Bugün, 4 Eylül, Prof. Dr. Ömer Alptekin Hocamızın doğum günü. Bu özel gün vesilesiyle, onunla geçirdiğimiz anıları ve jeofizik alanındaki büyük katkılarını anımsamak istedim. TMMOB Jeofizik Mühendisleri Odası İstanbul Şube Yönetimi olarak, kendisinden talep ettiğimiz ilk akademik etkinlikte yanımızdaydı ve Türkiye'de ve dünyada jeofiziğin geçmişinden geleceğine kadar büyük bir ufuk turu yapmamıza neden oldu (Telford, Geldart, & Sheriff, 1990).

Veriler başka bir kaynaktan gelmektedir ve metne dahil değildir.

Lemma Create_checks_common_name_witness :
  let conn := sampleClient (Some sub, None) ([], None) None in
  (∃ ds, resourceFastlyTLSSubscriptionCreate sampleFormat conn
           (sampleWorld "c.example.com") = Return ds (sampleWorld "c.example.com") ∧
         HasError ds = true ∧
         newCalls (sampleWorld "c.example.com")
           (resourceFastlyTLSSubscriptionCreate sampleFormat conn
              (sampleWorld "c.example.com")) = []) ∧
  (∃ l, newCalls w (resourceFastlyTLSSubscriptionCreate sampleFormat conn w)
        = CallCreateTLSSubscription (createInput (data w)) :: l).
Proof.
  cbv zeta. split.
  - apply (proj1 (Create_checks_common_name sampleFormat
                    (sampleClient (Some sub, None) ([], None) None)
                    (sampleWorld "c.example.com")) "c.example.com").
    + vm_compute. reflexivity.
    + apply (bool_decide_unpack _). vm_compute. reflexivity.
  - apply (proj2 (Create_checks_common_name sampleFormat
                    (sampleClient (Some sub, None) ([], None) None) w)).
    right. exists "a.example.com". split.
    + vm_compute. reflexivity.
    + apply (bool_decide_unpack _). vm_compute. reflexivity.
Defined.



End Samples.

(* ===================================================================== *)
(** * Further properties of package hashcode *)
(* ===================================================================== *)

Lemma append_assoc (s t u : string) :
  ((s +:+ t) +:+ u = s +:+ (t +:+ u))%string.
Proof.
  induction s as [|c s IH]; [reflexivity|].
  change (String.String c ((s +:+ t) +:+ u) = String.String c (s +:+ (t +:+ u)))%string.
  by rewrite IH.
Qed.

Section HashcodePlatforms.
Import hashcode.

(** X1: with a 64-bit [int] the hash is the checksum itself; with a
    32-bit [int] it is the checksum below 2^31, zero at 2^31 and 2^32
    minus the checksum above; so the two platforms agree on a string
    exactly when its checksum is below 2^31. *)
Theorem String_platform_dependence (s : string) :
  hashcode.String Arch64 s = ChecksumIEEE (bytes s) ∧
  hashcode.String Arch32 s
    = (if ChecksumIEEE (bytes s) <? 2 ^ 31 then ChecksumIEEE (bytes s)
       else if ChecksumIEEE (bytes s) =? 2 ^ 31 then 0
       else 2 ^ 32 - ChecksumIEEE (bytes s)) ∧
  (hashcode.String Arch32 s = hashcode.String Arch64 s
   ↔ ChecksumIEEE (bytes s) < 2 ^ 31).
Proof.
  pose proof (uint32_ChecksumIEEE s) as Hc.
  set (crc := ChecksumIEEE (bytes s)) in *.
  assert (H64 : hashcode.String Arch64 s = crc).
  { unfold hashcode.String. fold crc. rewrite toInt_uint32_64 by done.
    destruct Hc. destruct (Z.geb_spec crc 0); [done|lia]. }
  assert (H32 : hashcode.String Arch32 s
                = (if crc <? 2 ^ 31 then crc
                   else if crc =? 2 ^ 31 then 0 else 2 ^ 32 - crc)).
  { unfold hashcode.String. fold crc. rewrite toInt_uint32_32 by done.
    destruct Hc as [Hc0 Hc1].
    destruct (Z.ltb_spec crc (2 ^ 31)) as [Hlt|Hge].
    - destruct (Z.geb_spec crc 0); [done|lia].
    - destruct (Z.geb_spec (crc - 2 ^ 32) 0); [lia|].
      rewrite neg_32 by lia.
      destruct (Z.eqb_spec crc (2 ^ 31)) as [->|Hne]; [reflexivity|].
      destruct (Z.eqb_spec (crc - 2 ^ 32) (- 2 ^ 31)); [lia|].
      destruct (Z.geb_spec (- (crc - 2 ^ 32)) 0); lia. }
  split_and!; [done|done|]. rewrite H64, H32. destruct Hc as [Hc0 Hc1].
  destruct (Z.ltb_spec crc (2 ^ 31)) as [Hlt|Hge]; [done|].
  destruct (Z.eqb_spec crc (2 ^ 31)); lia.
Qed.

Lemma joined_app l1 l2 : joined (l1 ++ l2) = (joined l1 +:+ joined l2)%string.
Proof.
  induction l1 as [|s l1 IH]; simpl; [done|].
  by rewrite IH, !append_assoc.
Qed.

(** X2: [Strings] hashes the elements each followed by "-", so a list is
    hashed like the list obtained by cutting one of its elements at a
    "-": the delimiter does not keep such lists apart.  The empty list
    hashes to "0". *)
Theorem Strings_delimiter_collision (a : Arch) (before after : list string)
    (s t : string) :
  Strings a (before ++ (s +:+ "-" +:+ t)%string :: after)
  = Strings a (before ++ s :: t :: after) ∧
  Strings a [] = "0"%string.
Proof.
  split.
  - unfold Strings, StringsHash. do 2 f_equal. rewrite !joined_app. f_equal.
    simpl. by rewrite !append_assoc.
  - by destruct a.
Qed.

End HashcodePlatforms.

(* ===================================================================== *)
(** * Further properties of the TLS subscription resource *)
(* ===================================================================== *)

Section MoreHandlerFacts.
Import fastly.
Local Open Scope string_scope.
Local Open Scope list_scope.

Variable Format_RFC3339 : Z → string.
Variable Map_unicode_ToLower : string → string.

Abbreviation Read := (resourceFastlyTLSSubscriptionRead Format_RFC3339).
Abbreviation Create := (resourceFastlyTLSSubscriptionCreate Format_RFC3339).
Abbreviation Update := (resourceFastlyTLSSubscriptionUpdate Format_RFC3339).
Abbreviation Delete := resourceFastlyTLSSubscriptionDelete.

(** *** Read *)

(** X3: when the fetch fails with the HTTP status 404, Read records
    nothing but the fetch, clears the identifier of the resource, writes
    no attribute, and returns one warning (no error) that names the
    identifier the resource had. *)
Theorem Read_not_found_removes_from_state conn w sub m :
  GetTLSSubscription conn (calls w) (getInput (Id (data w)))
    = (sub, Some (HTTPError 404 m)) →
  ∃ w', Read conn w = Return (notFoundWarning (Id (data w))) w' ∧
    HasError (notFoundWarning (Id (data w))) = false ∧
    Summary <$> notFoundWarning (Id (data w))
      = ["TLS subscription (" +:+ Id (data w) +:+ ") not found - removing from state"] ∧
    Id (data w') = "" ∧
    written (data w') = written (data w) ∧
    prior (data w') = prior (data w) ∧
    planned (data w') = planned (data w) ∧
    calls w' = calls w ++ [CallGetTLSSubscription (getInput (Id (data w)))].
Proof.
  intros HGet. rewrite (Read_not_found _ _ _ _ _ _ HGet eq_refl).
  eexists. split; [reflexivity|]. by split_and!.
Qed.

(** X4: a failure of the fetch that is not an HTTP error is never
    returned: when the client hands back no subscription with it, Read
    panics on the nil pointer, and when it hands back a complete
    subscription, Read returns without any diagnostic. *)
Theorem Read_fetch_failure_other_than_http conn w sub m :
  GetTLSSubscription conn (calls w) (getInput (Id (data w)))
    = (sub, Some (otherError m)) →
  match sub with
  | None =>
      Read conn w =
        Panic "invalid memory address or nil pointer dereference"
          (logged w (CallGetTLSSubscription (getInput (Id (data w)))))
  | Some s =>
      dnsValuesMissing (allChallenges s) = false →
      TLSSubscription.Authorizations s ≠ [] →
      ∃ w', Read conn w = Return [] w'
  end.
Proof.
  intros HGet. destruct sub as [s|].
  - intros Hm Ha. rewrite (Read_fetched _ _ _ _ _ HGet eq_refl). cbv zeta.
    rewrite Hm. destruct (TLSSubscription.Authorizations s); [done|]. by eexists.
  - by rewrite (Read_nil_subscription _ _ _ _ HGet eq_refl).
Qed.

Lemma afterRead_data sub l w :
  Id (data (afterRead Format_RFC3339 sub l w)) = Id (data w) ∧
  prior (data (afterRead Format_RFC3339 sub l w)) = prior (data w) ∧
  planned (data (afterRead Format_RFC3339 sub l w)) = planned (data w).
Proof. unfold afterRead. cbv zeta. by destruct (searchConfiguration l). Qed.

(** X5: whatever the client answers, Read sends the fetch and after it
    at most the domain listing, nothing else: no create, update or delete
    call; and it leaves the last-read state and the plan of the resource
    data as they were. *)
Theorem Read_only_fetches_and_lists conn w :
  (newCalls w (Read conn w) = [CallGetTLSSubscription (getInput (Id (data w)))] ∨
   ∃ sub,
     (GetTLSSubscription conn (calls w) (getInput (Id (data w)))).1 = Some sub ∧
     newCalls w (Read conn w)
     = [CallGetTLSSubscription (getInput (Id (data w)));
        CallListTLSDomains (listInput sub)]) ∧
  prior (data (worldOf (Read conn w))) = prior (data w) ∧
  planned (data (worldOf (Read conn w))) = planned (data w).
Proof.
  destruct (GetTLSSubscription conn (calls w) (getInput (Id (data w))))
    as [sub err] eqn:HGet.
  destruct (asHTTPError_cases err) as [(c & m & ->)|Herr].
  - destruct (Z.eq_dec c 404) as [Hc|Hc].
    + rewrite (Read_not_found _ _ _ _ _ _ HGet Hc).
      split; [left; by apply newCalls_app|done].
    + rewrite (Read_http_error _ _ _ _ _ _ HGet Hc).
      split; [left; by apply newCalls_app|done].
  - destruct sub as [sub|].
    + rewrite (Read_fetched _ _ _ _ _ HGet Herr). cbv zeta.
      destruct (dnsValuesMissing (allChallenges sub));
        [split; [left; by apply newCalls_app|done]|].
      destruct (TLSSubscription.Authorizations sub);
        [split; [left; by apply newCalls_app|done]|].
      cbn [worldOf]. split.
      * right. exists sub. split; [done|]. apply newCalls_app. cbn [worldOf].
        rewrite afterRead_calls. cbn [logged calls]. by rewrite <- app_assoc.
      * by destruct (afterRead_data sub
                       (ListTLSDomains conn
                          (calls (logged w (CallGetTLSSubscription
                                              (getInput (Id (data w))))))
                          (listInput sub)).1
                       (logged w (CallGetTLSSubscription (getInput (Id (data w))))))
          as (_ & -> & ->).
    + rewrite (Read_nil_subscription _ _ _ _ HGet Herr).
      split; [left; by apply newCalls_app|done].
Qed.

Lemma afterRead_written_other sub l w key :
  key ∉ readKeys →
  written (data (afterRead Format_RFC3339 sub l w)) !! key
  = written (data w) !! key.
Proof.
  intros Hkey.
  assert (Hne : ∀ k, k ∈ readKeys → k ≠ key) by (by intros k Hk ->).
  unfold afterRead. cbv zeta.
  destruct (searchConfiguration l); simpl;
    by rewrite !lookup_insert_ne by (apply Hne; repeat constructor).
Qed.

Lemma afterRead_written_keys sub l w key :
  key ∈ readKeys →
  is_Some (written (data (afterRead Format_RFC3339 sub l w)) !! key).
Proof.
  intros Hkey. unfold afterRead. cbv zeta.
  apply list_elem_of_In in Hkey. simpl in Hkey.
  destruct (searchConfiguration l); simpl;
    repeat (destruct Hkey as [<-|Hkey]; [by simplify_map_eq|]); done.
Qed.




Lemma legacyMap_last cs : ∀ old,
  legacyMap cs old =
    match last (List.filter isDNS cs) with
    | Some c => legacyEntry c (default "" (head (TLSChallenge.Values c)))
    | None => old
    end.
Proof.
  unfold legacyMap.
  induction cs as [|c cs IH]; intros old; simpl; [done|].
  rewrite IH. destruct (isDNS c) eqn:Hc; [|done].
  destruct (List.filter isDNS cs) as [|c' cs'] eqn:Hf; [done|].
  rewrite last_cons_cons.
  destruct (last (c' :: cs')) eqn:Hl; [done|]. by apply last_None in Hl.
Qed.


Lemma afterRead_written_independent sub l w1 w2 key :
  key ∈ readKeys →
  written (data (afterRead Format_RFC3339 sub l w1)) !! key
  = written (data (afterRead Format_RFC3339 sub l w2)) !! key.
Proof.
  intros Hkey. unfold afterRead. cbv zeta.
  apply list_elem_of_In in Hkey. simpl in Hkey.
  destruct (searchConfiguration l); simpl;
    repeat (destruct Hkey as [<-|Hkey]; [by simplify_map_eq|]); done.
Qed.

Lemma ResourceData_eq (d1 d2 : ResourceData) :
  Id d1 = Id d2 → prior d1 = prior d2 → planned d1 = planned d2 →
  written d1 = written d2 → d1 = d2.
Proof. destruct d1, d2. simpl. by intros -> -> -> ->. Qed.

4 Eylül 2012 Tarihli Seminer Anısı

Prof. Dr. Ömer Alptekin Hocamızın seminer notları üzerinde çalışmayı tamamladım ve bu notları derleyip, yeniden blog formatına uygun hale getirdim. Bu yazıyı, hocamıza doğum gününde bir armağan olarak sunmak istedim. Ona, bu özel gününde mutlu yıllar dilerim. Emekleri için içten şükranlarımı sunarım. Hocam, mutlu yıllar! Doğum gününüz kutlu olsun. İyi ki varsınız!

Jeofiziğin sırlarını araştıranlar için en tanıdık isimlerden biri kuşkusuz Prof. Dr. Ömer Alptekin'dir (Schmidt & Hurst, 2004). Türkiye'nin, hatta dünyanın dört bir yanında jeofiziğin ve sismolojinin gelişimine katkıda bulunan bu öncü bilim insanının yolculuğunu takip ederken, dünyanın derinliklerindeki gizemleri keşfetmenin heyecanına ortak oluyoruz. Meslek hayatına Türkiye'nin güzel kentlerinden Trabzon'da başlayan Alptekin, uzun ve zorlu yılların ardından eğitim ve öğretime de adım attı. 2006 yılında İstanbul Üniversitesi'nden emekliye ayrılana kadar olan sürecinde, 1987-2006 yıllarında bu üniversitedeki çalışmalarıyla sektöre damga vurdu. Ancak emekli olmasına rağmen bilime olan katkıları ve Kandilli Rasathanesi'ne olan ziyaretleri hala devam ediyor. Prof. Dr. Ömer Alptekin'in jeofiziğin tarihine yaptığı katkılar paha biçilemezdir; bu katkılar, 2012 yılında TMMOB Jeofizik Mühendisliği Odası İstanbul Şubesi tarafından düzenlenen "Jeofiziğin Dünü ve Yarını" konulu seminerde de vurgulanmıştır.

Siz de bu blogda, jeofiziğin tarihine dair bilgilenirken, Alptekin'in izinden dünyanın gizemlerine bir seyahate çıkmaya hazır mısınız?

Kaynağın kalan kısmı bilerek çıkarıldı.